На всякий случай — чтобы получше убедить в этом и всех остальных — были наняты шарманщики и уличные певцы, которые бродили по бульварам и громко предсказывали Второе пришествие Наполеона. Для многих французов это имя — независимо от того, кто на самом деле его носил, — означало стабильность, работу, еду, даже богатство… одним словом, все, чего они были лишены {2}.
Луи Наполеон родился во Франции, но вырос в Швейцарии и с Францией не имел никакой реальной связи, если не считать двух попыток прорваться во французскую политику {3}. Обе попытки закончились неудачей, вторая, впрочем, выглядела эффектно. В тот раз он прибыл во Францию в августе 1840-го, одетый как император. Над головой у него величественно распростер крылья орел (не столько под влиянием мужественности героя, сколько из-за куска ветчины, который Луи Наполеон спрятал в шляпу). Он сообщил, что прибыл, чтобы возглавить Францию, и водрузил императорский штандарт над Булонью. Национальная гвардия быстро арестовала его за попытку переворота {4}. Он был приговорен к пожизненному заключению в тюрьме на севере Франции и оставался там 6 лет — самый долгий его период пребывания в стране; потом он бежал в Англию, переодевшись простым рабочим. В Англии он продолжил составлять план захвата престола своего знаменитого дяди {5}.
Май 1848 года казался наилучшим временем для этого. Практически никому не известное до того имя Луи Наполеона наделало фурор, появившись в избирательных бюллетенях Национального собрания: он выиграл место депутата от 4 районов {6}. Правительство было в ужасе от того, что этот беглец с именем императора может занять место в Национальном собрании, и власти тут же оспорили его кандидатуру. Луи Наполеон покладисто подал в отставку и вернулся в Англию — ждать, пока французские политики сами подведут к тому, чтобы этот слабый человечек с императорской фамилией стал подходящим символом, вокруг которого можно сплотиться и начать возрождение страны. У него не было никаких дополнительных ресурсов, на которые можно было бы опереться, только он сам — и потому ему приходилось полагаться на нынешних французских политиков. Как он и предполагал, политики клюнули на это. Он вернулся во Францию в сентябре, чтобы занять свое место в Национальном собрании {7}.
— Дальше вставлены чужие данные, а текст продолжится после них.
(* ===== verification/Sock.v ===== *)
(** Datagram sockets, [kernel/net/ksocket.c].

    A socket, a queued packet and a packet's payload are three separate heap
    allocations linked by pointers; each kind has its own store, indexed by
    address.  The heap is any allocator with the interface of [Alloc].  A call
    runs without interruption until it returns or parks on the wait queue of
    the socket; waking the parked tasks has no effect on the state here, a
    woken call runs its next round.  Sending is in [Net], above IPv4. *)
From S2P Require Import Prelude.
From S2P Require Import Alloc.
From S2P Require Import Inet.

Definition AF_INET : Z := 2.
Definition SOCK_DGRAM : Z := 2.

Inductive socket_state :=
  | SOCKET_UNBOUND | SOCKET_OPEN | SOCKET_LISTENING | SOCKET_CONNECTING | SOCKET_ESTABLISHED | SOCKET_CLOSED.

(** Ports are in network byte order. *)
Record sockaddr_in := SockAddr { sa_family : Z; sa_port : Z; sa_ip : list Z; sa_padding : list Z }.
Definition zero_addr : sockaddr_in := SockAddr 0 0 [0; 0; 0; 0] (replicate 8 0).

Record packet_node := Node { pn_src_ip : list Z; pn_src_port : Z; pn_length : Z; pn_payload : Z; pn_next : Z }.
Record packet_queue := Queue { q_head : Z; q_tail : Z; q_count : Z }.

Record socket := Socket {
  so_id : Z;
  so_state : socket_state;
  so_type : Z;
  so_protocol : Z;
  so_local : sockaddr_in;
  so_remote : sockaddr_in;
  so_rx_queue : packet_queue;
  so_fd_refs : Z;
  so_next : Z;
}.
(** [memset] to zero, and the sizes of the structures on x86-64. *)
Definition zero_socket : socket := Socket 0 SOCKET_UNBOUND 0 0 zero_addr zero_addr (Queue 0 0 0) 0 0.
Definition zero_node : packet_node := Node [0; 0; 0; 0] 0 0 0 0.
Definition sizeof_socket : Z := 96.
Definition sizeof_packet_node : Z := 24.

Record sockets (A : Type) := Sockets {
  sk_heap : A;
  sk_mem : gmap Z socket;
  sk_nodes : gmap Z packet_node;
  sk_bufs : gmap Z (list Z);
  socket_list : Z;
  next_socket_id : Z;
  next_port : Z;
}.
Arguments Sockets {A}.
Arguments sk_heap {A}.
Arguments sk_mem {A}.
Arguments sk_nodes {A}.
Arguments sk_bufs {A}.
Arguments socket_list {A}.
Arguments next_socket_id {A}.
Arguments next_port {A}.

Section model.
Context {A : Type} `{!AllocOps A}.
Implicit Types (s : sockets A).

Definition sock_at s (p : Z) : socket := default zero_socket (sk_mem s !! p).
Definition node_at s (p : Z) : packet_node := default zero_node (sk_nodes s !! p).

Definition put_heap s (h : A) : sockets A :=
  Sockets h (sk_mem s) (sk_nodes s) (sk_bufs s) (socket_list s) (next_socket_id s) (next_port s).
Definition put_sock s (p : Z) (so : socket) : sockets A :=
  Sockets (sk_heap s) (<[p := so]> (sk_mem s)) (sk_nodes s) (sk_bufs s) (socket_list s) (next_socket_id s) (next_port s).
Definition put_node s (p : Z) (n : packet_node) : sockets A :=
  Sockets (sk_heap s) (sk_mem s) (<[p := n]> (sk_nodes s)) (sk_bufs s) (socket_list s) (next_socket_id s) (next_port s).
Definition put_buf s (p : Z) (d : list Z) : sockets A :=
  Sockets (sk_heap s) (sk_mem s) (sk_nodes s) (<[p := d]> (sk_bufs s)) (socket_list s) (next_socket_id s) (next_port s).
Definition put_list s (p : Z) : sockets A :=
  Sockets (sk_heap s) (sk_mem s) (sk_nodes s) (sk_bufs s) p (next_socket_id s) (next_port s).
Definition put_next_id s (i : Z) : sockets A :=
  Sockets (sk_heap s) (sk_mem s) (sk_nodes s) (sk_bufs s) (socket_list s) i (next_port s).
Definition put_next_port s (p : Z) : sockets A :=
  Sockets (sk_heap s) (sk_mem s) (sk_nodes s) (sk_bufs s) (socket_list s) (next_socket_id s) p.

Definition set_link (so : socket) (next : Z) : socket :=
  Socket (so_id so) (so_state so) (so_type so) (so_protocol so) (so_local so) (so_remote so) (so_rx_queue so) (so_fd_refs so) next.
Definition set_rx (so : socket) (q : packet_queue) : socket :=
  Socket (so_id so) (so_state so) (so_type so) (so_protocol so) (so_local so) (so_remote so) q (so_fd_refs so) (so_next so).
Definition set_local (so : socket) (a : sockaddr_in) : socket :=
  Socket (so_id so) (so_state so) (so_type so) (so_protocol so) a (so_remote so) (so_rx_queue so) (so_fd_refs so) (so_next so).
Definition set_remote (so : socket) (a : sockaddr_in) : socket :=
  Socket (so_id so) (so_state so) (so_type so) (so_protocol so) (so_local so) a (so_rx_queue so) (so_fd_refs so) (so_next so).
Definition set_state (so : socket) (st : socket_state) : socket :=
  Socket (so_id so) st (so_type so) (so_protocol so) (so_local so) (so_remote so) (so_rx_queue so) (so_fd_refs so) (so_next so).

Definition kmalloc_sk s (n : Z) : Z * sockets A := let '(p, h) := al_malloc (sk_heap s) n in (p, put_heap s h).
Definition kfree_sk s (p : Z) : sockets A := put_heap s (al_free (sk_heap s) p).

Definition socket_create s (type protocol : Z) : sockets A * Z :=
  let '(sock, s) := kmalloc_sk s sizeof_socket in
  if sock =? 0 then (s, 0) else
  let id := next_socket_id s in
  let s := put_next_id s (u32 (id + 1)) in
  let so := Socket id SOCKET_UNBOUND type protocol zero_addr zero_addr (Queue 0 0 0) 0 (socket_list s) in
  (put_list (put_sock s sock so) sock, sock).

Definition socket_bind s (sock : Z) (addr : option sockaddr_in) : sockets A * Z :=
  match addr with
  | Some addr => if sock =? 0 then (s, -1) else (put_sock s sock (set_state (set_local (sock_at s sock) addr) SOCKET_OPEN), 0)
  | None => (s, -1)
  end.

Definition socket_readable s (sock : Z) : bool := negb (sock =? 0) && negb (q_head (so_rx_queue (sock_at s sock)) =? 0).

(** One round of [socket_recvfrom]: how it ends, the bytes copied to the
    buffer, and what is stored through [src_addr]. *)
Definition socket_recvfrom s (sock buf len : Z) (nonblock : bool) : sockets A * round * list Z * option (Z * Z * list Z) :=
  if (sock =? 0) || (buf =? 0) then (s, Returned (- EINVAL), [], None) else
  let so := sock_at s sock in
  let q := so_rx_queue so in
  let node := q_head q in
  if negb (node =? 0) then
    let n := node_at s node in
    let head := pn_next n in
    let tail := if head =? 0 then 0 else q_tail q in
    let s := put_sock s sock (set_rx so (Queue head tail (u32 (q_count q - 1)))) in
    let to_copy := if len <? pn_length n then len else pn_length n in
    let data := take (Z.to_nat to_copy) (default [] (sk_bufs s !! pn_payload n)) in
    let s := kfree_sk (kfree_sk s (pn_payload n)) node in
    (s, Returned to_copy, data, Some (AF_INET, pn_src_port n, pn_src_ip n))
  else if nonblock then (s, Returned (- EAGAIN), [], None)
  else (s, Parked, [], None).

(** A parked [socket_recvfrom] woken by a signal returns without another round. *)
Definition recv_interrupted : Z := - EINTR.

(** [link] is 0 for [&socket_list], otherwise the socket whose [next] it addresses. *)
Definition link_get s (link : Z) : Z := if link =? 0 then socket_list s else so_next (sock_at s link).
Definition link_set s (link p : Z) : sockets A :=
  if link =? 0 then put_list s p else put_sock s link (set_link (sock_at s link) p).

Fixpoint find_link (fuel : nat) s (sock link : Z) : Z :=
  match fuel with
  | O => link
  | S fuel =>
      let p := link_get s link in
      if negb (p =? 0) && negb (p =? sock) then find_link fuel s sock p else link
  end.

Fixpoint drain (fuel : nat) s (node : Z) : sockets A :=
  match fuel with
  | O => s
  | S fuel =>
      if node =? 0 then s else
      let next := pn_next (node_at s node) in
      let s := kfree_sk (kfree_sk s (pn_payload (node_at s node))) node in
      drain fuel s next
  end.

Definition socket_close s (sock : Z) : sockets A :=
  if sock =? 0 then s else
  let link := find_link (size (sk_mem s)) s sock 0 in
  let s := if link_get s link =? sock then link_set s link (so_next (sock_at s sock)) else s in
  let s := drain (size (sk_nodes s)) s (q_head (so_rx_queue (sock_at s sock))) in
  kfree_sk s sock.

(** The first socket of the list that satisfies [p]. *)
Fixpoint find_socket (fuel : nat) s (p : socket -> bool) (curr : Z) : Z :=
  match fuel with
  | O => 0
  | S fuel => if curr =? 0 then 0 else if p (sock_at s curr) then curr else find_socket fuel s p (so_next (sock_at s curr))
  end.

Definition port_taken s (candidate : Z) : bool :=
  negb (find_socket (size (sk_mem s)) s (fun so => from_be16 (sa_port (so_local so)) =? candidate) (socket_list s) =? 0).

Fixpoint ephemeral_loop (attempts : nat) s : sockets A * Z :=
  match attempts with
  | O => (s, 0)
  | S attempts =>
      let candidate := next_port s in
      let s := put_next_port s (if next_port s >=? 60999 then 32768 else u16 (next_port s + 1)) in
      if negb (port_taken s candidate) then (s, to_be16 candidate) else ephemeral_loop attempts s
  end.
Definition socket_alloc_ephemeral_port s : sockets A * Z := ephemeral_loop (Z.to_nat 28232) s.

(** The test of the delivery loop: same protocol and port, bound to the
    destination address or to any address. *)
Definition sock_matches (dest_ip : list Z) (dest_port protocol : Z) (so : socket) : bool :=
  (so_protocol so =? protocol) && (sa_port (so_local so) =? dest_port) &&
  (bool_decide (sa_ip (so_local so) = dest_ip) || bool_decide (sa_ip (so_local so) = [0; 0; 0; 0])).

Definition socket_handle_incoming s (src_ip : list Z) (src_port : Z) (dest_ip : list Z) (dest_port protocol : Z) (payload : list Z) : sockets A :=
  let length := zlen payload in
  let target := find_socket (size (sk_mem s)) s (sock_matches dest_ip dest_port protocol) (socket_list s) in
  if target =? 0 then s else
  let '(node, s) := kmalloc_sk s sizeof_packet_node in
  if node =? 0 then s else
  let '(buf, s) := kmalloc_sk s length in
  if buf =? 0 then kfree_sk s node else
  let s := put_node (put_buf s buf payload) node (Node src_ip src_port (u16 length) buf 0) in
  let q := so_rx_queue (sock_at s target) in
  let s := if negb (q_tail q =? 0)
           then let t := node_at s (q_tail q) in put_node s (q_tail q) (Node (pn_src_ip t) (pn_src_port t) (pn_length t) (pn_payload t) node)
           else s in
  let head := if negb (q_tail q =? 0) then q_head q else node in
  let so := set_rx (sock_at s target) (Queue head node (u32 (q_count q + 1))) in
  let r := so_remote so in
  put_sock s target (set_state (set_remote so (SockAddr (sa_family r) src_port src_ip (sa_padding r))) SOCKET_ESTABLISHED).
End model.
Луи Наполеон имел крайне безвкусную и отталкивающую внешность. Голова и туловище были огромные, а ножки тоненькие и короткие; у него было лицо дурачка, кроме того, он плохо говорил по-французски, с тяжеловесным иностранным акцентом… И тем не менее стратеги из Национального собрания с жаром приветствовали его возвращение и начали готовить к новым свершениям. Он был идеальным инструментом для оболванивания народа, с его помощью политики намеревались внушить гражданам ложное чувство безопасности, а контроль над страной тем временем держать в своих руках — руках всех тех, кто добивался власти десятилетиями {8}. Когда в декабре прошли президентские выборы, Луи Наполеон набрал 5 миллионов голосов — сравните с его ближайшим соперником Кавиньяком, набравшим миллион {9}.
Однако этот новый Наполеон вовсе не был таким болваном, каким хотел казаться. Он намеренно позволял считать себя этаким «чистым листом», на котором французы могли записать все свои надежды и мечты о будущем. На самом деле у него были свои планы и идеи, но он предусмотрительно держал их при себе весь первый год. Ближайшей его задачей было получше узнать страну, которую он собирался захватить. Эта страна уже достаточно пострадала от политической ревности, недоверия и ненависти. Раны минувшего года еще не зажили, и хотя крайние левые и рабочий класс были побеждены — они не были мертвы. Луи Наполеону требовалось укрепить правительство, чтобы предотвратить неизбежные, как казалось, проблемы. Их можно было избежать: правительство было расколото — но и оппозиция тоже, рабочие до сих пор не восстановились после июньских дней 1848 года…
Маркс приехал в Париж 9 июня, в самый разгар летней жары и эпидемии азиатской холеры. Он путешествовал под псевдонимом «месье Рамбо», потому что в правительстве у него больше не было друзей, способных обеспечить его безопасность {10}. Разница между февралем 1848-го и июнем 1849-го была огромна — но противостояние революции и контрреволюции вполне узнаваемо. Оно отражало драму всей Европы, где первую эйфорию восстания сменили политическая неопределенность, разгул насилия, трусливый пересмотр взглядов, в результате которого рабочие были преданы и оставлены сражаться в одиночестве, а в конце — восстановление реакционного правительства, в которое входил только правящий класс, включая его новую разновидность, промышленников и финансистов.